Saved entries
::::::::
(** X17. A conversation opened by [startConversation] whose insertions
    and model calls all succeed never stops by itself: every exchange
    returns, adds the user's message and the reply to the history (one
    opening message and two per exchange), and the conversation counts as
    complete exactly from the eighth exchange on, whatever was extracted
    by then: the responses say 'continue' seven times and 'complete' from
    then on, also for the exchanges that follow the eighth. *)
Theorem conversation_completes_at_eighth_exchange (o : Opening) (user : string)
    (start : ConversationState) (exchanges : list (string * option number * Replies)) :
  startConversation o user = Return start ->
  Forall (fun exchange => succeeds (snd exchange)) exchanges ->
  exists final responses,
    converse start exchanges = Return (final, responses) /\
    List.length (messages final) = 1 + 2 * List.length exchanges /\
    userMessageCount (messages final) = List.length exchanges /\
    isComplete final = (8 <=? List.length exchanges)%nat /\
    map nextAction responses
      = map (fun n => if (8 <=? n)%nat then complete else continue)
            (seq 1 (List.length exchanges)).
Proof.
  intros Hstart Hall.
  assert (Hs : messages start <> [] /\ List.length (messages start) = 1 /\
               userMessageCount (messages start) = 0 /\ isComplete start = false).
  { unfold startConversation in Hstart.
    destruct (initialMessage o); [ | discriminate ].
    destruct (saveMessage (openingSaved o)); [ | discriminate ].
    injection Hstart as <-. cbn. repeat split. discriminate. }
  destruct Hs as (_ & Hlen & Hcount & Hdone).
  destruct (converse_returns exchanges start Hall)
    as (final & responses & H & _ & Hlen' & Hcount' & Hdone' & Hnext & _).
  exists final, responses. rewrite Hcount in *. rewrite Hlen in *.
  repeat split; try assumption.
  rewrite Hdone'. destruct exchanges as [| exchange exchanges]; [ exact Hdone | ].
  rewrite Hcount'. reflexivity.
Qed.

Lemma conversation_completes_at_eighth_exchange_witness :
  exists final responses,
    converse ConversationSamples.sampleStart ConversationSamples.sampleExchanges
      = Return (final, responses) /\
    List.length (messages final) = 1 + 2 * List.length ConversationSamples.sampleExchanges /\
    userMessageCount (messages final) = List.length ConversationSamples.sampleExchanges /\
    isComplete final = (8 <=? List.length ConversationSamples.sampleExchanges)%nat /\
    map nextAction responses
      = map (fun n => if (8 <=? n)%nat then complete else continue)
            (seq 1 (List.length ConversationSamples.sampleExchanges)).
Proof.
  apply (conversation_completes_at_eighth_exchange ConversationSamples.sampleOpening "u").
  - reflexivity.
  - repeat constructor; cbn; eexists; reflexivity.
Defined.



(** *** What the record holds *)

Lemma set_birthRecord (o : object value) (k text : string) :
  birthRecord o -> In k ["name"; "birthDate"; "birthTime"; "birthPlace"] ->
  birthRecord (set o k (VString text)).
Proof.
  intros Ho Hk. induction o as [| [k' w] o IH]; cbn [set].
  - constructor; [ | constructor ]. split; [ exact Hk | eexists; reflexivity ].
  - inversion Ho as [| ? ? Hhd Htl]; subst.
    destruct (String.eqb k' k); constructor; try assumption.
    + split; [ apply Hhd | eexists; reflexivity ].
    + apply IH. exact Htl.
Qed.

Lemma extractName_record (userMessages : list ConversationMessage) (o : object value) :
  birthRecord o -> birthRecord (extractName userMessages o).
Proof.
  intros Ho. unfold extractName.
  destruct (negb (holds o "name") && (1 <=? List.length userMessages)%nat); [ | exact Ho ].
  destruct userMessages as [| first more]; [ exact Ho | ].
  destruct (exec namePattern (toLowerCase (content first))) as [m |] eqn:Em.
  - destruct (trailing_group _ _ _ _ Em) as (g & -> & _).
    apply set_birthRecord; [ exact Ho | cbn; tauto ].
  - destruct (List.length (split_space (toLowerCase (content first))) <=? 3)%nat;
      [ apply set_birthRecord; [ exact Ho | cbn; tauto ] | exact Ho ].
Qed.

Lemma extractDate_record (content : string) (o : object value) (pattern : regex) :
  birthRecord o -> birthRecord (extractDate content o pattern).
Proof.
  intros Ho. unfold extractDate. destruct (exec pattern content); [ | exact Ho ].
  destruct (negb (holds o "birthDate"));
    [ apply set_birthRecord; [ exact Ho | cbn; tauto ] | exact Ho ].
Qed.

Lemma extractDates_record (content : string) (patterns : list regex) :
  forall o : object value,
    birthRecord o -> birthRecord (fold_left (extractDate content) patterns o).
Proof.
  induction patterns as [| p patterns IH]; intros o Ho; cbn [fold_left].
  - exact Ho.
  - apply IH. apply extractDate_record. exact Ho.
Qed.

Lemma extractTime_record (content : string) (o : object value) :
  birthRecord o -> birthRecord (extractTime content o).
Proof.
  intros Ho. unfold extractTime. destruct (exec timePattern content); [ | exact Ho ].
  destruct (negb (holds o "birthTime"));
    [ apply set_birthRecord; [ exact Ho | cbn; tauto ] | exact Ho ].
Qed.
::::::::
▸ **To do**: Each line must be given again exactly as written above.

▸ **Response**:
(** X17. A conversation opened by [startConversation] whose insertions
    and model calls all succeed never stops by itself: every exchange
    returns, adds the user's message and the reply to the history (one
    opening message and two per exchange), and the conversation counts as
    complete exactly from the eighth exchange on, whatever was extracted
    by then: the responses say 'continue' seven times and 'complete' from
    then on, also for the exchanges that follow the eighth. *)
Theorem conversation_completes_at_eighth_exchange (o : Opening) (user : string)
    (start : ConversationState) (exchanges : list (string * option number * Replies)) :
  startConversation o user = Return start ->
  Forall (fun exchange => succeeds (snd exchange)) exchanges ->
  exists final responses,
    converse start exchanges = Return (final, responses) /\
    List.length (messages final) = 1 + 2 * List.length exchanges /\
    userMessageCount (messages final) = List.length exchanges /\
    isComplete final = (8 <=? List.length exchanges)%nat /\
    map nextAction responses
      = map (fun n => if (8 <=? n)%nat then complete else continue)
            (seq 1 (List.length exchanges)).
Proof.
  intros Hstart Hall.
  assert (Hs : messages start <> [] /\ List.length (messages start) = 1 /\
               userMessageCount (messages start) = 0 /\ isComplete start = false).
  { unfold startConversation in Hstart.
    destruct (initialMessage o); [ | discriminate ].
    destruct (saveMessage (openingSaved o)); [ | discriminate ].
    injection Hstart as <-. cbn. repeat split. discriminate. }
  destruct Hs as (_ & Hlen & Hcount & Hdone).
  destruct (converse_returns exchanges start Hall)
    as (final & responses & H & _ & Hlen' & Hcount' & Hdone' & Hnext & _).
  exists final, responses. rewrite Hcount in *. rewrite Hlen in *.
  repeat split; try assumption.
  rewrite Hdone'. destruct exchanges as [| exchange exchanges]; [ exact Hdone | ].
  rewrite Hcount'. reflexivity.
Qed.

Lemma conversation_completes_at_eighth_exchange_witness :
  exists final responses,
    converse ConversationSamples.sampleStart ConversationSamples.sampleExchanges
      = Return (final, responses) /\
    List.length (messages final) = 1 + 2 * List.length ConversationSamples.sampleExchanges /\
    userMessageCount (messages final) = List.length ConversationSamples.sampleExchanges /\
    isComplete final = (8 <=? List.length ConversationSamples.sampleExchanges)%nat /\
    map nextAction responses
      = map (fun n => if (8 <=? n)%nat then complete else continue)
            (seq 1 (List.length ConversationSamples.sampleExchanges)).
Proof.
  apply (conversation_completes_at_eighth_exchange ConversationSamples.sampleOpening "u").
  - reflexivity.
  - repeat constructor; cbn; eexists; reflexivity.
Defined.



(** *** What the record holds *)

Lemma set_birthRecord (o : object value) (k text : string) :
  birthRecord o -> In k ["name"; "birthDate"; "birthTime"; "birthPlace"] ->
  birthRecord (set o k (VString text)).
Proof.
  intros Ho Hk. induction o as [| [k' w] o IH]; cbn [set].
  - constructor; [ | constructor ]. split; [ exact Hk | eexists; reflexivity ].
  - inversion Ho as [| ? ? Hhd Htl]; subst.
    destruct (String.eqb k' k); constructor; try assumption.
    + split; [ apply Hhd | eexists; reflexivity ].
    + apply IH. exact Htl.
Qed.

Lemma extractName_record (userMessages : list ConversationMessage) (o : object value) :
  birthRecord o -> birthRecord (extractName userMessages o).
Proof.
  intros Ho. unfold extractName.
  destruct (negb (holds o "name") && (1 <=? List.length userMessages)%nat); [ | exact Ho ].
  destruct userMessages as [| first more]; [ exact Ho | ].
  destruct (exec namePattern (toLowerCase (content first))) as [m |] eqn:Em.
  - destruct (trailing_group _ _ _ _ Em) as (g & -> & _).
    apply set_birthRecord; [ exact Ho | cbn; tauto ].
  - destruct (List.length (split_space (toLowerCase (content first))) <=? 3)%nat;
      [ apply set_birthRecord; [ exact Ho | cbn; tauto ] | exact Ho ].
Qed.

Lemma extractDate_record (content : string) (o : object value) (pattern : regex) :
  birthRecord o -> birthRecord (extractDate content o pattern).
Proof.
  intros Ho. unfold extractDate. destruct (exec pattern content); [ | exact Ho ].
  destruct (negb (holds o "birthDate"));
    [ apply set_birthRecord; [ exact Ho | cbn; tauto ] | exact Ho ].
Qed.

Lemma extractDates_record (content : string) (patterns : list regex) :
  forall o : object value,
    birthRecord o -> birthRecord (fold_left (extractDate content) patterns o).
Proof.
  induction patterns as [| p patterns IH]; intros o Ho; cbn [fold_left].
  - exact Ho.
  - apply IH. apply extractDate_record. exact Ho.
Qed.

Lemma extractTime_record (content : string) (o : object value) :
  birthRecord o -> birthRecord (extractTime content o).
Proof.
  intros Ho. unfold extractTime. destruct (exec timePattern content); [ | exact Ho ].
  destruct (negb (holds o "birthTime"));
    [ apply set_birthRecord; [ exact Ho | cbn; tauto ] | exact Ho ].
Qed.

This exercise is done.